Task brief
Your answer must hold only the lines below from the line containing "psa_destroy_key _ := PSA_SUCCESS;" through the line containing "specialize (Hd Hm0).", each reproduced exactly.

Data to examine
════════

(* ===== verification/PsDemo.v ===== *)
(** * Concrete instances of protected storage

    A platform with a map of files and three counters, which loses power after
    a number of changes and, in one variant, has room for a number of bytes
    only and refuses a file that does not fit; and an AEAD whose tag is a
    polynomial hash of its inputs.  The platform, in all variants, and the AEAD
    satisfy the laws of [PsLaws]. *)

From S2P Require Import Prelude Bytes PsTypes PsCrypto PsTable PsObject PsLaws.
From stdpp Require Import base list numbers gmap.
From Stdlib Require Import ZArith Lia.

Open Scope Z_scope.
Open Scope tfm_scope.

(** [limited]: whether the space is limited to [pr_space] bytes; [mains]:
    whether power is never lost; [pr_full]: whether a file did not fit since
    the last reset. *)
Record ps_ram (limited mains : bool) : Type := PsRam {
  pr_files : gmap Z (list Z);
  pr_1 : Z;
  pr_2 : Z;
  pr_3 : Z;
  pr_left : nat;
  pr_space : Z;
  pr_full : bool;
}.
Arguments PsRam {limited mains}.
Arguments pr_files {limited mains}.
Arguments pr_1 {limited mains}.
Arguments pr_2 {limited mains}.
Arguments pr_3 {limited mains}.
Arguments pr_left {limited mains}.
Arguments pr_space {limited mains}.
Arguments pr_full {limited mains}.

Section ram.
Context {limited mains : bool}.
Abbreviation ram := (ps_ram limited mains).

Definition pr_counter (c : tfm_nv_counter_t) (p : ram) : Z :=
  match c with TFM_PS_NV_COUNTER_1 => pr_1 p | TFM_PS_NV_COUNTER_2 => pr_2 p | TFM_PS_NV_COUNTER_3 => pr_3 p end.

Definition pr_incr (c : tfm_nv_counter_t) (p : ram) : ram :=
  match c with
  | TFM_PS_NV_COUNTER_1 => PsRam (pr_files p) (pr_1 p + 1) (pr_2 p) (pr_3 p) (pr_left p) (pr_space p) (pr_full p)
  | TFM_PS_NV_COUNTER_2 => PsRam (pr_files p) (pr_1 p) (pr_2 p + 1) (pr_3 p) (pr_left p) (pr_space p) (pr_full p)
  | TFM_PS_NV_COUNTER_3 => PsRam (pr_files p) (pr_1 p) (pr_2 p) (pr_3 p + 1) (pr_left p) (pr_space p) (pr_full p)
  end.

Definition pr_put (f : gmap Z (list Z)) (p : ram) : ram := PsRam f (pr_1 p) (pr_2 p) (pr_3 p) (pr_left p) (pr_space p) (pr_full p).
Definition pr_tick (n : nat) (p : ram) : ram := PsRam (pr_files p) (pr_1 p) (pr_2 p) (pr_3 p) n (pr_space p) (pr_full p).

Definition pr_refuse (b : bool) (p : ram) : ram := PsRam (pr_files p) (pr_1 p) (pr_2 p) (pr_3 p) (pr_left p) (pr_space p) b.

(** The bytes in use. *)
Definition pr_used (f : gmap Z (list Z)) : Z := map_fold (fun _ d n => zlen d + n) 0 f.

(** Without mains, [pr_left - 1] changes happen; the next one fails and power
    is off. *)
Definition powered {A} (m : M ram A) : M ram A :=
  fun p => if mains then m p
           else match pr_left p with
                | S (S n) => m (pr_tick (S n) p)
                | _ => (Err PSA_ERROR_HARDWARE_FAILURE, pr_tick 0 p)
                end.

#[export] Instance ps_ram_plat : PsPlat ram := {
  psa_its_set uid d := powered (fun p =>
    let f := <[uid := d]> (pr_files p) in
    if limited && (pr_used f >? pr_space p) then (Err PSA_ERROR_INSUFFICIENT_STORAGE, pr_refuse true p) else (Ok tt, pr_put f p));
  psa_its_get uid off n := fun p =>
    match pr_files p !! uid with
    | None => (Err PSA_ERROR_DOES_NOT_EXIST, p)
    | Some d =>
        if off >? zlen d then (Err PSA_ERROR_INVALID_ARGUMENT, p)
        else (Ok (sub_bytes off (Z.min n (zlen d - off)) d), p)
    end;
  psa_its_remove uid := fun p =>
    match pr_files p !! uid with
    | None => (Err PSA_ERROR_DOES_NOT_EXIST, p)
    | Some _ => powered (fun p => (Ok tt, pr_put (delete uid (pr_files p)) p)) p
    end;
  tfm_platform_nv_counter_read c := fun p => (Ok (pr_counter c p), p);
  tfm_platform_nv_counter_increment c := powered (fun p => (Ok tt, pr_incr c p));
}.
End ram.

Section power.
Context {limited mains : bool}.
Abbreviation ram := (ps_ram limited mains).

Definition pr_mode (p : ram) : ps_mode :=
  if pr_full p then Faulted else if mains then Working else match pr_left p with O => PowerLost | S _ => Working end.

Abbreviation after := (after_failure pr_mode pr_files (fun p c => pr_counter c p)).

(** A change that keeps the number of changes left and, once a file did not
    fit, the note of it. *)
Definition modest {A} (m : M ram A) : Prop :=
  forall p, pr_left (snd (m p)) = pr_left p /\ (pr_full p = true -> pr_full (snd (m p)) = true).

Lemma powered_after {A} (m : M ram A) p : modest m -> after p (snd (powered m p)).
Proof.
  unfold modest, after_failure, pr_mode, powered. intros Hm Ho. destruct (pr_full p) eqn:Hf.
  - destruct mains; [destruct (Hm p) as [_ Hk]; by rewrite (Hk Hf)|].
    destruct (pr_left p) as [|[|n]]; cbn [snd pr_full pr_tick]; [by rewrite Hf..|].
    destruct (Hm (pr_tick (S n) p)) as [_ Hk]. by rewrite (Hk Hf).
  - destruct mains; [done|]. destruct (pr_left p) as [|n]; [|done]. cbn. by rewrite Hf.
Qed.

(** A change while the platform works: power is lost before it, or it is
    made. *)
Lemma powered_run {A} (m : M ram A) p r p' : pr_mode p = Working -> powered m p = (r, p') ->
  r = Err PSA_ERROR_HARDWARE_FAILURE /\ pr_mode p' = PowerLost /\ p' = pr_tick 0 p \/
  exists n, (mains = false -> n <> 0%nat) /\ pr_full (pr_tick n p) = false /\ m (pr_tick n p) = (r, p').
Proof.
  unfold pr_mode, powered. destruct (pr_full p) eqn:Hf; [done|]. intros Ho. destruct mains.
  - intros Hr. right. exists (pr_left p). split; [done|]. split; [done|]. by destruct p.
  - destruct (pr_left p) as [|[|n]]; [done| |]; intros Hr.
    + injection Hr as <- <-. left. split_and!; [done| |done]. cbn. by rewrite Hf.
    + right. by exists (S n).
Qed.

Lemma mode_working (p : ram) : pr_full p = false -> (mains = false -> pr_left p <> 0%nat) -> pr_mode p = Working.
Proof. unfold pr_mode. intros -> Hl. destruct mains; [done|]. destruct (pr_left p); [by destruct Hl|done]. Qed.

Lemma mode_faulted (p : ram) : pr_full p = true -> pr_mode p = Faulted.
Proof. unfold pr_mode. by intros ->. Qed.

#[export] Program Instance ps_ram_power : PsPower ram := {
  pl_files p := pr_files p;
  pl_ctr p := fun c => pr_counter c p;
  pl_mode := pr_mode;
}.
Next Obligation.
  intros uid off n p r p' _. cbn. destruct (pr_files p !! uid) as [d|] eqn:Hf.
  - destruct (Z.gtb_spec off (zlen d)); intros [= <- <-]; (split; [done|]).
    + split; [done|right]. exists d. split; [done|by left].
    + exists d. split; [done|]. split; [lia|done].
  - intros [= <- <-]. split; [done|]. split; [done|by left].
Qed.
Next Obligation.
  intros uid d p r p' Ho Hr. destruct (powered_run _ _ _ _ Ho Hr) as [(-> & Hm & ->)|(n & Hn & Hf & Hr')].
  - right. split; [done|]. split; [done|by left].
  - cbv beta zeta in Hr'. destruct (_ && _); injection Hr' as <- <-.
    + left. by apply mode_faulted.
    + split; [by apply mode_working|done].
Qed.
Next Obligation.
  intros uid p r p' Ho. cbn. destruct (pr_files p !! uid) as [d|] eqn:Hf.
  - intros Hr. destruct (powered_run _ _ _ _ Ho Hr) as [(-> & Hm & ->)|(n & Hn & Hfu & Hr')].
    + right. split; [done|]. right. split; [done|]. split; [done|by left].
    + injection Hr' as <- <-. split; [by eexists|]. split; [by apply mode_working|done].
  - intros [= <- <-]. by left.
Qed.
Next Obligation. done. Qed.
Next Obligation.
  intros c p r p' Ho Hr others. destruct (powered_run _ _ _ _ Ho Hr) as [(-> & Hm & ->)|(n & Hn & Hfu & Hr')].
  - right. split; [done|]. split; [done|by left].
  - injection Hr' as <- <-. split; [apply mode_working; by destruct c|]. destruct c; (split; [split; [done|by intros []]|done]).
Qed.
Next Obligation. intros uid off n p Ho. cbn. destruct (pr_files p !! uid); [|done]. by destruct (_ >? _). Qed.
Next Obligation. intros uid d p. apply powered_after. intros q. cbv beta zeta. by destruct (_ && _). Qed.
Next Obligation. intros uid p. cbn. destruct (pr_files p !! uid); [by apply powered_after|done]. Qed.
Next Obligation. done. Qed.
Next Obligation. intros c p. apply powered_after. intros q. by destruct c. Qed.
End power.

#[export] Instance ps_ram_always : PsAlways (ps_ram false true).
Proof.
  split; intros; cbn; try done.
  - by destruct (pr_files p !! uid).
  - by destruct c.
Qed.

(** A polynomial hash of 16 bytes. *)
Definition toy_hash (l : list Z) : list Z :=
  le_bytes 16 (foldl (fun h b => (h * 65599 + b + 1) mod 2 ^ 128) 7 l).

Definition toy_tag (k iv ad pt : list Z) : list Z := toy_hash (k ++ iv ++ le_bytes 4 (zlen ad) ++ ad ++ pt).

Definition toy_decrypt (k iv ad ct : list Z) : option (list Z) :=
  if zlen ct <? 16 then None
  else
    let pt := sub_bytes 0 (zlen ct - 16) ct in
    if decide (toy_tag k iv ad pt = sub_bytes (zlen ct - 16) 16 ct) then Some pt else None.

#[export] Instance toy_crypto : PsCryptoOps (list Z) := {
  ps_crypto_setkey l := inr l;
  psa_aead_encrypt k iv ad pt := Some (pt ++ toy_tag k iv ad pt);
  psa_aead_decrypt := toy_decrypt;
  psa_destroy_key _ := PSA_SUCCESS;
}.

Definition toy_step (h b : Z) : Z := (h * 65599 + b + 1) mod 2 ^ 128.

Lemma toy_hash_foldl l : toy_hash l = le_bytes 16 (foldl toy_step 7 l).
Proof. done. Qed.

Lemma foldl_step_app h l w : foldl toy_step h (l ++ w) = foldl toy_step (foldl toy_step h l) w.
Proof. apply foldl_app. Qed.

Lemma toy_step_inj (h a0 a1 a2 a3 b0 b1 b2 b3 : Z) :
  is_byte a0 -> is_byte a1 -> is_byte a2 -> is_byte a3 -> is_byte b0 -> is_byte b1 -> is_byte b2 -> is_byte b3 ->
  foldl toy_step h [a0; a1; a2; a3] = foldl toy_step h [b0; b1; b2; b3] -> [a0; a1; a2; a3] = [b0; b1; b2; b3].
Proof.
  unfold is_byte. intros ????????. cbn [foldl]. unfold toy_step. change (2 ^ 128) with 340282366920938463463374607431768211456.
  set (m := 340282366920938463463374607431768211456).
  assert (forall x a : Z, ((x mod m) * 65599 + a + 1) mod m = (x * 65599 + a + 1) mod m) as Hm.
  { intros x a. pose proof (Z.div_mod x m) as Hd. assert (m <> 0) as Hm0 by (unfold m; lia). specialize (Hd Hm0).
    replace (x * 65599 + a + 1) with (x mod m * 65599 + a + 1 + (x / m * 65599) * m) by lia. by rewrite Z.mod_add. }
  rewrite (Hm (h * 65599 + a0 + 1)), (Hm (h * 65599 + b0 + 1)).
  rewrite (Hm ((h * 65599 + a0 + 1) * 65599 + a1 + 1)), (Hm ((h * 65599 + b0 + 1) * 65599 + b1 + 1)).
  rewrite (Hm (((h * 65599 + a0 + 1) * 65599 + a1 + 1) * 65599 + a2 + 1)), (Hm (((h * 65599 + b0 + 1) * 65599 + b1 + 1) * 65599 + b2 + 1)).
  intros Heq.
  pose proof (Z.div_mod ((((h * 65599 + a0 + 1) * 65599 + a1 + 1) * 65599 + a2 + 1) * 65599 + a3 + 1) m) as Ha.
  pose proof (Z.div_mod ((((h * 65599 + b0 + 1) * 65599 + b1 + 1) * 65599 + b2 + 1) * 65599 + b3 + 1) m) as Hb.
  rewrite Heq in Ha. assert (m <> 0) as Hm0 by (unfold m; lia). specialize (Ha Hm0). specialize (Hb Hm0).
  set (qa := _ / m) in Ha. set (qb := _ / m) in Hb. assert (qa = qb) as Hq by (unfold m in *; lia).
  rewrite Hq in Ha. assert (a0 = b0 /\ a1 = b1 /\ a2 = b2 /\ a3 = b3) as (-> & -> & -> & ->) by lia. done.
Qed.

Lemma toy_hash_word x n m : toy_hash (x ++ le_bytes 4 n) = toy_hash (x ++ le_bytes 4 m) -> le_bytes 4 n = le_bytes 4 m.
Proof.
  rewrite !toy_hash_foldl, !foldl_app. set (h := foldl toy_step 7 x). intros Heq. apply (f_equal le_val) in Heq.
  assert (forall h' l, l <> [] -> 0 <= foldl toy_step h' l < 2 ^ 128) as Hr.
  { intros h' l. revert h'. induction l as [|b l IH]; intros h' Hne; [done|]. cbn [foldl]. destruct l as [|c l]; [|by apply IH].
    cbn [foldl]. apply Z.mod_pos_bound. lia. }
  rewrite !le_val_le_bytes in Heq by (by apply Hr).
  pose proof (le_bytes_is_byte 4 n) as Hn. pose proof (le_bytes_is_byte 4 m) as Hm.
  pose proof (length_le_bytes 4 n) as Ln. pose proof (length_le_bytes 4 m) as Lm.
  destruct (le_bytes 4 n) as [|a0 [|a1 [|a2 [|a3 []]]]]; try done. destruct (le_bytes 4 m) as [|b0 [|b1 [|b2 [|b3 []]]]]; try done.
  rewrite !Forall_cons in Hn, Hm.
  destruct Hn as (? & ? & ? & ? & _), Hm as (? & ? & ? & ? & _). by apply (toy_step_inj h).
Qed.

Lemma zlen_toy_tag k iv ad pt : zlen (toy_tag k iv ad pt) = 16.
Proof. apply zlen_le_bytes. Qed.

Lemma toy_decrypt_encrypt k iv ad pt : toy_decrypt k iv ad (pt ++ toy_tag k iv ad pt) = Some pt.
Proof.
  pose proof (zlen_toy_tag k iv ad pt) as Hg. pose proof (zlen_nonneg pt). unfold toy_decrypt. rewrite zlen_app, Hg.
  rewrite (proj2 (Z.ltb_ge _ _)) by lia. replace (zlen pt + 16 - 16) with (zlen pt) by lia.
  rewrite (sub_app_l (zlen pt)), (sub_app_tail (zlen pt) 16) by done. by rewrite decide_True.
Qed.

Lemma toy_decrypt_len k iv ad ct pt : toy_decrypt k iv ad ct = Some pt -> zlen ct = zlen pt + PS_TAG_LEN_BYTES.
Proof.
  unfold toy_decrypt. destruct (Z.ltb_spec (zlen ct) 16); [done|]. destruct (decide _); [|done]. intros [= <-].
  rewrite zlen_sub_bytes by lia. unfold PS_TAG_LEN_BYTES. lia.
Qed.

Lemma toy_decrypt_word k iv ad n m pt : toy_decrypt k iv (ad ++ le_bytes 4 m) (toy_tag k iv (ad ++ le_bytes 4 n) []) = Some pt ->
  le_bytes 4 n = le_bytes 4 m.
Proof.
  pose proof (zlen_toy_tag k iv (ad ++ le_bytes 4 n) []) as Hg. unfold toy_decrypt. rewrite Hg. change (16 <? 16) with false.
  change (16 - 16) with 0. rewrite sub_bytes_0. destruct (decide _) as [Heq|]; [|done]. intros _.
  rewrite <- Hg, sub_bytes_all in Heq. unfold toy_tag in Heq. rewrite !app_nil_r, !zlen_app, !zlen_le_bytes, !app_assoc in Heq.
  symmetry. by eapply toy_hash_word.
Qed.

#[export] Instance toy_aead : PsAead (list Z).
Proof.
  split.
  - intros l. by exists l.
  - done.
  - intros k iv ad pt Hb. exists (pt ++ toy_tag k iv ad pt). split; [done|]. split; [by rewrite zlen_app, zlen_toy_tag|].
    apply Forall_app_2; [done|]. apply le_bytes_is_byte.
  - intros k iv ad pt ct [= <-]. apply toy_decrypt_encrypt.
  - apply toy_decrypt_len.
  - intros k iv ad n m g pt [= <-]. apply toy_decrypt_word.
Qed.

(** Two assets of at most 144 bytes; the partition is client 100. *)
Definition demo_sp : Z := 100.
Definition demo_assets : nat := 2.
Definition demo_max : Z := 144.

Section demo.
Context {limited mains : bool}.
Abbreviation st := (ps_st (ps_ram limited mains)).

Definition ps_off (p : ps_ram limited mains) : st :=
  PsSt p (table_zero 3) 0 0 (object_zero demo_max) 0 (fill 12 0) [] [].

(** A reset: the files and counters survive, power is back. *)
Definition reset (s : st) : st := ps_off (pr_refuse false (pr_tick 1000 (plat s))).

Definition boot (s : st) : res unit * st := tfm_ps_init demo_sp demo_assets true s.
Definition boot_keep (s : st) : res unit * st := tfm_ps_init demo_sp demo_assets false s.

Definition with_vecs (iv : list (list Z)) (s : st) : st := put_out [[]; []; []; []] (put_in iv s).

Definition do_set (client uid : Z) (d : list Z) (fl : Z) (s : st) : res unit * st :=
  tfm_ps_set demo_max client uid (zlen d) fl (with_vecs [[]; d; []; []] s).
Definition do_get (client uid : Z) (s : st) : res (list Z) * st :=
  let '(r, s') := tfm_ps_get demo_max client uid 0 1000 (with_vecs [[]; []; []; []] s) in
  (match r with Ok _ => Ok (nth 0 (out_vec s') []) | Err e => Err e end, s').

(** A store with [n] units of power left. *)
Definition with_power (n : nat) (s : st) : st := put_plat (pr_tick n (plat s)) s.
End demo.

(** A blank platform. *)
Definition demo_blank {mains : bool} : ps_st (ps_ram false mains) := ps_off (PsRam ∅ 0 0 0 1000 10000 false).
Definition demo_cut : ps_st (ps_ram false false) := demo_blank.
Definition demo_mains : ps_st (ps_ram false true) := demo_blank.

════════

Response
  psa_destroy_key _ := PSA_SUCCESS;
}.

Definition toy_step (h b : Z) : Z := (h * 65599 + b + 1) mod 2 ^ 128.

Lemma toy_hash_foldl l : toy_hash l = le_bytes 16 (foldl toy_step 7 l).
Proof. done. Qed.

Lemma foldl_step_app h l w : foldl toy_step h (l ++ w) = foldl toy_step (foldl toy_step h l) w.
Proof. apply foldl_app. Qed.

Lemma toy_step_inj (h a0 a1 a2 a3 b0 b1 b2 b3 : Z) :
  is_byte a0 -> is_byte a1 -> is_byte a2 -> is_byte a3 -> is_byte b0 -> is_byte b1 -> is_byte b2 -> is_byte b3 ->
  foldl toy_step h [a0; a1; a2; a3] = foldl toy_step h [b0; b1; b2; b3] -> [a0; a1; a2; a3] = [b0; b1; b2; b3].
Proof.
  unfold is_byte. intros ????????. cbn [foldl]. unfold toy_step. change (2 ^ 128) with 340282366920938463463374607431768211456.
  set (m := 340282366920938463463374607431768211456).
  assert (forall x a : Z, ((x mod m) * 65599 + a + 1) mod m = (x * 65599 + a + 1) mod m) as Hm.
  { intros x a. pose proof (Z.div_mod x m) as Hd. assert (m <> 0) as Hm0 by (unfold m; lia). specialize (Hd Hm0).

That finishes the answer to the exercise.